By Ramaa Vasudevan,
Marx’s theory of money was integral to his analysis of capitalist dynamics. The rich potential of Marx’s analysis of money has, unfortunately, not received the attention it deserves both by political economists and by those who have been inspired by Marx’s political vision.
One problem is that Marx has for a long time been regarded simply as a “theoretical metallist” (Schumpeter 1954: 288). His highly abstract formulation of the origins of money in the commodity form, as “commodity-money,” has been seen as largely irrelevant to contemporary capitalism where money no longer takes the shape of a commodity like gold or silver but is tied/linked to the monetary liability of the state. But Marx’s copious notes from a wide array of sources from newspapers, journals like the Economist, to parliamentary reports on Commercial Distress and the Banking Act, are evidence that he engaged deeply not only with the monetary theorists of his time (including David Ricardo, Thomas Tooke and John Fullerton) but also with the concrete institutional workings and social foundations of the financial system. The precise link between money and the credit system in Marx’s framework thus needs elaboration.
A second difficulty arises in that Marx never fully fleshed out his analysis of the credit system. Part Five of Capital, Volume III, which brings together Marx’s writings on the credit system, was edited by Friedrich Engels posthumously. Engels bemoaned the fact that there was no “finished draft or even an outline plan to be filled in, but simply the beginning of an elaboration which petered out more than once in a disordered jumble of notes, comments and extract materials” (Marx 1981: 94). In this sense, Marx’s writings on the credit system in Volume III are as Brunhoff (1976) notes “more stimuli to thought than constituent elements of a completed theory.” Developing such a complete theory remains a challenge even today, 150 years after the first publication of Capital.
While this article does not quite take up this challenge, it does attempt to delineate the critical elements of Marx’s theorisation of money and highlight its continued relevance to contemporary capitalism.

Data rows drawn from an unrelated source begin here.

(* ===== verification/EtStatConfig.v ===== *)
(** * Configurations of stations (et-16.1/src/libsrc/et_statconfig.c)

    A configuration is made by [et_station_config_init] and changed by the functions that
    set one of its fields; a station gets it when it is created, after the check that its
    fields agree with each other.  A [None] is a NULL pointer, a string the list of its
    characters. *)

From S2P Require Import Prelude Words EtTypes EtAccess.

(** ** Setting and getting *)

Definition et_station_config_init (allocated : bool) : Z * option et_stat_config :=
  if allocated then (ET_OK, Some default_config) else (ET_ERROR, None).

(** What the functions that set a field have in common: [ok] is the check of the value. *)
Definition config_set (ok : bool) (f : et_stat_config → et_stat_config) (sc : option et_stat_config)
  : Z * option et_stat_config :=
  match sc with
  | Some c => if c_init c =? ET_STRUCT_OK then if ok then (ET_OK, Some (f c)) else (ET_ERROR, Some c) else (ET_ERROR, Some c)
  | None => (ET_ERROR, None)
  end.

(** What those that get a field have in common: [ptr] tells that there is a place for it. *)
Definition config_get {A} (f : et_stat_config → A) (sc : option et_stat_config) (ptr : bool) : Z * option A :=
  match sc with
  | Some c => if (c_init c =? ET_STRUCT_OK) && ptr then (ET_OK, Some (f c)) else (ET_ERROR, None)
  | None => (ET_ERROR, None)
  end.

Definition block_ok (val : Z) : bool := (val =? ET_STATION_NONBLOCKING) || (val =? ET_STATION_BLOCKING).
Definition flow_ok (val : Z) : bool := (val =? ET_STATION_SERIAL) || (val =? ET_STATION_PARALLEL).
Definition select_ok (val : Z) : bool :=
  (val =? ET_STATION_SELECT_ALL) || (val =? ET_STATION_SELECT_MATCH) || (val =? ET_STATION_SELECT_USER) ||
  (val =? ET_STATION_SELECT_RROBIN) || (val =? ET_STATION_SELECT_EQUALCUE).
Definition restore_ok (val : Z) : bool :=
  (val =? ET_STATION_RESTORE_OUT) || (val =? ET_STATION_RESTORE_IN) || (val =? ET_STATION_RESTORE_GC) ||
  (val =? ET_STATION_RESTORE_REDIST).
(** A string that fits in an array of [n] characters. *)
Definition string_ok (n : Z) (val : option (list Z)) : bool :=
  match val with Some s => Z.of_nat (length s) <=? n - 1 | None => false end.

Definition et_station_config_setblock sc val := config_set (block_ok val) (λ c, c <| c_block_mode := val |>) sc.
Definition et_station_config_getblock sc ptr := config_get c_block_mode sc ptr.
Definition et_station_config_setflow sc val := config_set (flow_ok val) (λ c, c <| c_flow_mode := val |>) sc.
Definition et_station_config_getflow sc ptr := config_get c_flow_mode sc ptr.
Definition et_station_config_setselect sc val := config_set (select_ok val) (λ c, c <| c_select_mode := val |>) sc.
Definition et_station_config_getselect sc ptr := config_get c_select_mode sc ptr.
Definition et_station_config_setuser sc val := config_set (0 <=? val) (λ c, c <| c_user_mode := val |>) sc.
Definition et_station_config_getuser sc ptr := config_get c_user_mode sc ptr.
Definition et_station_config_setrestore sc val := config_set (restore_ok val) (λ c, c <| c_restore_mode := val |>) sc.
Definition et_station_config_getrestore sc ptr := config_get c_restore_mode sc ptr.
Definition et_station_config_setcue sc val := config_set (1 <=? val) (λ c, c <| c_cue := val |>) sc.
Definition et_station_config_getcue sc ptr := config_get c_cue sc ptr.
Definition et_station_config_setprescale sc val := config_set (1 <=? val) (λ c, c <| c_prescale := val |>) sc.
Definition et_station_config_getprescale sc ptr := config_get c_prescale sc ptr.
(** An array of ET_STATION_SELECT_INTS integers. *)
Definition et_station_config_setselectwords sc (val : list Z) := config_set true (λ c, c <| c_select := take 6 val |>) sc.
Definition et_station_config_getselectwords sc ptr := config_get c_select sc ptr.
Definition et_station_config_setfunction sc val :=
  config_set (string_ok ET_FUNCNAME_LENGTH val) (λ c, c <| c_fname := default [] val |>) sc.
Definition et_station_config_getfunction sc ptr := config_get c_fname sc ptr.
Definition et_station_config_setlib sc val :=
  config_set (string_ok ET_FILENAME_LENGTH val) (λ c, c <| c_lib := default [] val |>) sc.
Definition et_station_config_getlib sc ptr := config_get c_lib sc ptr.
Definition et_station_config_setclass sc val :=
  config_set (string_ok ET_FILENAME_LENGTH val) (λ c, c <| c_classs := default [] val |>) sc.
Definition et_station_config_getclass sc ptr := config_get c_classs sc ptr.

(** ** The check *)

Definition by_turns (c : et_stat_config) : bool :=
  (c_select_mode c =? ET_STATION_SELECT_RROBIN) || (c_select_mode c =? ET_STATION_SELECT_EQUALCUE).

(** Lines 762-838, in order. *)
Definition config_agrees (y : et_system) (sc : et_stat_config) : bool :=
  if negb (flow_ok (c_flow_mode sc)) then false else
  if negb (restore_ok (c_restore_mode sc)) then false else
  if (c_user_mode sc <? 0) || (y_max_attachments y <? c_user_mode sc) then false else
  if negb (select_ok (c_select_mode sc)) then false else
  if (c_select_mode sc =? ET_STATION_SELECT_USER) &&
     ((length (c_lib sc) <? 4)%nat || (length (c_fname sc) <? 1)%nat) then false else
  if by_turns sc &&
     ((c_flow_mode sc =? ET_STATION_SERIAL) || (c_block_mode sc =? ET_STATION_NONBLOCKING) ||
      (c_restore_mode sc =? ET_STATION_RESTORE_IN) || negb (c_prescale sc =? 1)) then false else
  if (c_restore_mode sc =? ET_STATION_RESTORE_REDIST) && negb (c_flow_mode sc =? ET_STATION_PARALLEL) then false else
  block_ok (c_block_mode sc).

(** The configuration may be changed: its cue cannot be longer than there are events. *)
Definition et_station_config_check (y : et_system) (sc : et_stat_config) : Z * et_stat_config :=
  if negb (config_agrees y sc) then (ET_ERROR, sc) else
  if c_block_mode sc =? ET_STATION_BLOCKING then
    if c_prescale sc <? 1 then (ET_ERROR, sc) else (ET_OK, sc)
  else if c_cue sc <? 1 then (ET_ERROR, sc)
  else if y_nevents y <? c_cue sc then (ET_OK, sc <| c_cue := y_nevents y |>)
  else (ET_OK, sc).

Marx’s theory of money, as will be evident from the presentation below, is inseparable from the rest of his analysis of capitalist dynamics. Nevertheless, for considerations of space and clarity of exposition, many significant pieces of Marx’s larger theoretical canvas will be ignored, along with the debates surrounding these. The presentation of Marx’s theory of money in this article has been influenced, in particular, by the work of Brunhoff (1976, 2005) and Duncan Foley (1983, 1985, 1986, 2005).